Archive for March, 2007

my yahoo upgrade? Google home page, thanks.

Thursday, March 8th, 2007

I have been a my.yahoo.com user for a long long time (a decade maybe?? Not sure — a very long time). It gave me a nicely configurable portal through which I could monitor weather, market status, business events, and a bit of entertainment all in one page.

My original layout was 2 columns; a narrow column on left with a list of stocks I care about followed by a bit of weather and some of the photo feeds. The right hand, wider, column contained a set of headline summaries.

With this layout, I could make the window as narrow as I wanted with the only lost information being the right hand, least useful, bits of the headline.

With the “upgraded” layout, the WIDE headlines are on the left and the stock crap is on the right. Stupid. But the worst design sin is that there is now this big bloody fracking square advertisement at the top of my right hand column.

Without scrolling, the information that I care about in my right hand column is now pushed off the bottom of the window. Instead of a banner ad that was outside of my customizable content area, I now have to deal with a non-rectangular content area when laying things out the way I want.

Upgrade? Yeah, sure, I’ll take an upgrade. Google’s personalized homepage is looking like a damned fine upgrade, thanks.

Posted in Rants, Technology | 7 Comments »

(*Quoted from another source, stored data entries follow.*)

Lemma to_vector_minutes_witness :
  exists v, to_vector (Single (6, 0) (18, 0)) = Ok v /\ zth 360 v false = true /\
            zth 1080 v false = false.
Proof.
  destruct (to_vector_minutes (Single (6, 0) (18, 0))) as (v & Hv & _ & Hm).
  - reflexivity.
  - constructor; [simpl; lia|constructor].
  - exists v. split; [exact Hv|]. rewrite !Hm. split; reflexivity.
Defined.

(** ** Building again from the formatted schedule *)

Lemma zth_nil {A} i (d : A) : zth i [] d = d.
Proof.
  destruct (Z_lt_ge_dec i 0); [apply zth_neg; assumption|].
  apply zth_overflow. rewrite zlen_nil. lia.
Qed.

Lemma zth_cons_from (b : bool) l i j :
  (i <=? j) && zth (j - i) (b :: l) false =
  ((i =? j) && b) || ((i + 1 <=? j) && zth (j - (i + 1)) l false).
Proof.
  destruct (Z.leb_spec i j); destruct (Z.eqb_spec i j); destruct (Z.leb_spec (i + 1) j);
    try lia; cbn [andb orb].
  - subst j. rewrite Z.sub_diag, zth_cons_0. destruct b; reflexivity.
  - rewrite zth_cons_pos by lia. f_equal. lia.
Qed.

Lemma chain_weaken lo lo' ivs : chain lo ivs -> lo' <= lo -> chain lo' ivs.
Proof.
  destruct ivs as [|[a b] r]; cbn [chain]; [auto|].
  intros (H1 & H2 & H3) H. repeat split; auto; lia.
Qed.
(* ================================================================== *)
(** * Further properties: a start without incident *)
(* ================================================================== *)

Section Smooth.
Variable w : World.
Hypothesis Hquiet : forall h c, raises w h c = None.
Hypothesis Hattempts : 0 < max_attempts w.

Lemma smooth_ret {A} (a : A) : smooth w (ret a) (fun _ => True) [].
Proof.
  intros h. exists a, []. cbn. rewrite app_nil_r. repeat split. apply incl_refl.
Qed.

Lemma smooth_joinpath p name : smooth w (joinpath p name) (fun _ => True) [].
Proof.
  intros h. exists (path_join w p name), []. cbn. rewrite app_nil_r.
  repeat split. apply incl_refl.
Qed.

Lemma smooth_ext {A} (answer : World -> history -> call -> A) c :
  is_report (Returned c) = false ->
  smooth w (ext answer c) (fun _ => True) [].
Proof.
  intros Hc h. unfold ext. rewrite Hquiet.
  exists (answer w h c), [Returned c]. cbn. rewrite Hc.
  repeat split. apply incl_nil_l.
Qed.

Lemma smooth_ext_seen {A} (answer : World -> history -> call -> A) c :
  is_report (Returned c) = false ->
  smooth w (ext answer c) (fun _ => True) [Returned c].
Proof.
  intros Hc h. unfold ext. rewrite Hquiet.
  exists (answer w h c), [Returned c]. cbn. rewrite Hc.
  repeat split. apply incl_refl.
Qed.

Lemma smooth_check c :
  (forall h, truth w h c = true) ->
  is_report (Returned c) = false ->
  smooth w (ext truth c) (fun present => present = true) [].
Proof.
  intros Htrue Hc h. unfold ext. rewrite Hquiet.
  exists (truth w h c), [Returned c]. cbn. rewrite Hc.
  repeat split; [apply Htrue | apply incl_nil_l].
Qed.

Lemma smooth_emit c :
  is_report (Returned c) = false -> smooth w (emit c) (fun _ => True) [Returned c].
Proof.
  intros Hc h. exists tt, [Returned c]. cbn. rewrite Hc.
  repeat split. apply incl_refl.
Qed.

Lemma smooth_bind {A B} (m : M A) (k : A -> M B) Q1 Q2 must1 must2 :
  smooth w m Q1 must1 ->
  (forall a, Q1 a -> smooth w (k a) Q2 must2) ->
  smooth w (bind m k) Q2 (must1 ++ must2).
Proof.
  intros Hm Hk h. destruct (Hm h) as (a & t1 & Hrun1 & Ha & Hquiet1 & Hmust1).
  destruct (Hk a Ha (h ++ t1)) as (b & t2 & Hrun2 & Hb & Hquiet2 & Hmust2).
  exists b, (t1 ++ t2). rewrite (bind_returns _ _ _ _ _ _ Hrun1), Hrun2.
  repeat split.
  - now rewrite app_assoc.
  - exact Hb.
  - rewrite existsb_app, Hquiet1, Hquiet2. reflexivity.
  - apply incl_app; [now apply incl_appl | now apply incl_appr].
Qed.

Lemma smooth_try {A} (body : M A) (handler : exn -> M A) Q must :
  smooth w body Q must -> smooth w (try_except body handler) Q must.
Proof.
  intros Hm h. destruct (Hm h) as (a & t & Hrun & Hrest).
  exists a, t. unfold try_except. now rewrite Hrun.
Qed.

Lemma smooth_if {A} (b : bool) (m1 m2 : M A) Q must1 must2 :
  smooth w m1 Q must1 -> smooth w m2 Q must2 ->
  smooth w (if b then m1 else m2) Q [].
Proof.
  intros H1 H2 h. destruct b; [destruct (H1 h) as (a & t & Hrun & Ha & Hq & _)
                              | destruct (H2 h) as (a & t & Hrun & Ha & Hq & _)];
    exists a, t; repeat split; auto using incl_nil_l.
Qed.
Lemma save_all_saved_line env data batch b subs : ∀ st,
  (b, subs) ∈ batch → saved_line b subs ∈ stdout (save_all env data batch st).
Proof.
  induction batch as [|[k subs'] batch IH]; intros st Hin.
  { by apply elem_of_nil in Hin. }
  cbn [save_all].
  destruct (save_domain _ _ _ _ _ _ _ st) as [ok st1].
  apply elem_of_cons in Hin as [[= <- <-]|Hin]; [|by apply IH].
  apply save_all_keeps_stdout. simpl. apply elem_of_app. right. left.
Qed.

(** X8. A message whose [message_type] is missing or is not
    [certificate_update] is dropped: the callback returns normally and
    neither the index nor the output changes. *)
Theorem other_message_ignored now env (kv : list (string * json)) st :
  Py.assoc "message_type" kv ≠ Some (JStr "certificate_update") →
  process_certificate cfg fromtimestamp now env (JObj kv) st = (Return (), st).
Proof.
  intros Hmt. unfold process_certificate, filtered_batch. simpl.
  destruct (Py.assoc "message_type" kv) as [[| | | |s| |]|]; simpl; try done.
  case_bool_decide as Hs; [by subst s|done].
Qed.

(** X9. Whatever the message and whatever the store answers, the
    callback never deletes a record, never removes a subdomain from
    one, keeps every document filed under its own domain, leaves the
    record of every domain that is not a base domain of the batch as it
    was, and, when it raises, has saved and printed nothing. *)
Theorem process_certificate_preserves now env message st :
  let res := process_certificate cfg fromtimestamp now env message st in
  dom (collection st) ⊆ dom (collection (snd res))
  ∧ (∀ d, subdomains_of st d ⊆ subdomains_of (snd res) d)
  ∧ (well_keyed st → well_keyed (snd res))
  ∧ (∀ k, (∀ data vd,
             filtered_batch cfg fromtimestamp now message = Return (Some (data, vd)) →
             k ∉ vd.*1) →
          collection (snd res) !! k = collection st !! k)
  ∧ (∀ e, fst res = Raise e → snd res = st).
Proof.
  cbn zeta. unfold process_certificate.
  destruct (filtered_batch cfg fromtimestamp now message) as [[[data vd]|]|e]; simpl;
    try done.
  split; [apply save_all_dom|]. split; [intros d; apply save_all_grows|].
  split; [apply save_all_well_keyed|]. split; [|done].
  intros k Hk. apply save_all_untouched. by apply (Hk data vd).
Qed.

(** X10. On a store that works for the base domain of a name, every
    name of a processed event that survives the filter is in the index
    afterwards: its base domain has a record that carries the metadata
    of the event, keeps the subdomains it had, and lists the cleaned
    name unless the name is the base itself. *)
Theorem surviving_name_recorded now env message data vd st raw :
  filtered_batch cfg fromtimestamp now message = Return (Some (data, vd)) →
  (∃ items, Py.iter (domain_names data) = Return items ∧ JStr raw ∈ items) →
  _is_target_domain cfg (_clean_domain raw) = true →
  failure_of (env (_extract_base_domain cfg (_clean_domain raw))) = None →
  ∃ r, collection (snd (process_certificate cfg fromtimestamp now env message st))
         !! _extract_base_domain cfg (_clean_domain raw) = Some r
       ∧ (_clean_domain raw ≠ _extract_base_domain cfg (_clean_domain raw) →
          _clean_domain raw ∈ doc_subdomains r)
       ∧ subdomains_of st (_extract_base_domain cfg (_clean_domain raw))
           ⊆ doc_subdomains r
       ∧ doc_time_issued r = time_issued data
       ∧ doc_issuer_cn r = issuer_cn data
       ∧ doc_log_name r = log_name data
       ∧ doc_cert_id r = cert_id data.
Proof.
  intros Hfb (items & Hiter & Hraw) Ht Hok.
  destruct (filtered_batch_inv cfg fromtimestamp now message data vd Hfb)
    as (items' & Hiter' & Hcoll).
  rewrite Hiter in Hiter'. injection Hiter' as <-.
  destruct (collect_contents cfg items (λ _, False) [] vd Hcoll) as (_ & _ & Hc).
  { apply NoDup_nil_2. }
  { by intros b subs ?%elem_of_nil. }
  { by intros r []. }
  destruct (Hc raw (or_intror Hraw) Ht) as (subs & Hin & Hsubs).
  unfold process_certificate. rewrite Hfb. simpl.
  destruct (save_all_merges env data vd _ subs st Hin Hok) as (r & Hr & HS & Hmeta).
  exists r. split; [done|]. split; [|split; [|done]].
  - intros Hne. apply HS, elem_of_union_r, elem_of_list_to_set. by apply Hsubs.
  - etrans; [|exact HS]. apply union_subseteq_l.
Qed.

What about turning on auto_vacuum on Mail’s envelope index?

Sunday, March 4th, 2007

A couple of days ago, I commented on the vacuum-your-mail-to-make-it-go-faster meme passing through the Mac weblogging community.

In response, Garrett Albright suggested that one could turn on auto_vacuum through a bit of a hack (nice one, too — see the comments).

I wouldn’t do that. It will work. Most of the time. And then it won’t. While there is very little data loss risk — the Envelope Index is just that, an index of all of your Mail — there is a risk and it was clearly left off in Tiger for a reason.

First, auto_vacuum was new to SQLite 3.1.0 and Tiger ships with SQLite 3.1.3, which won’t be updated unless a serious security hole is found. There have been a number of bug fixes to vacuum and vacuum related functionality since 3.1.3. In particular, there have been a handful of fixes that prevent relatively esoteric situations from corrupting a database. Some of these were directly related to auto_vacuum and some were simply catalyzed by auto_vacuum.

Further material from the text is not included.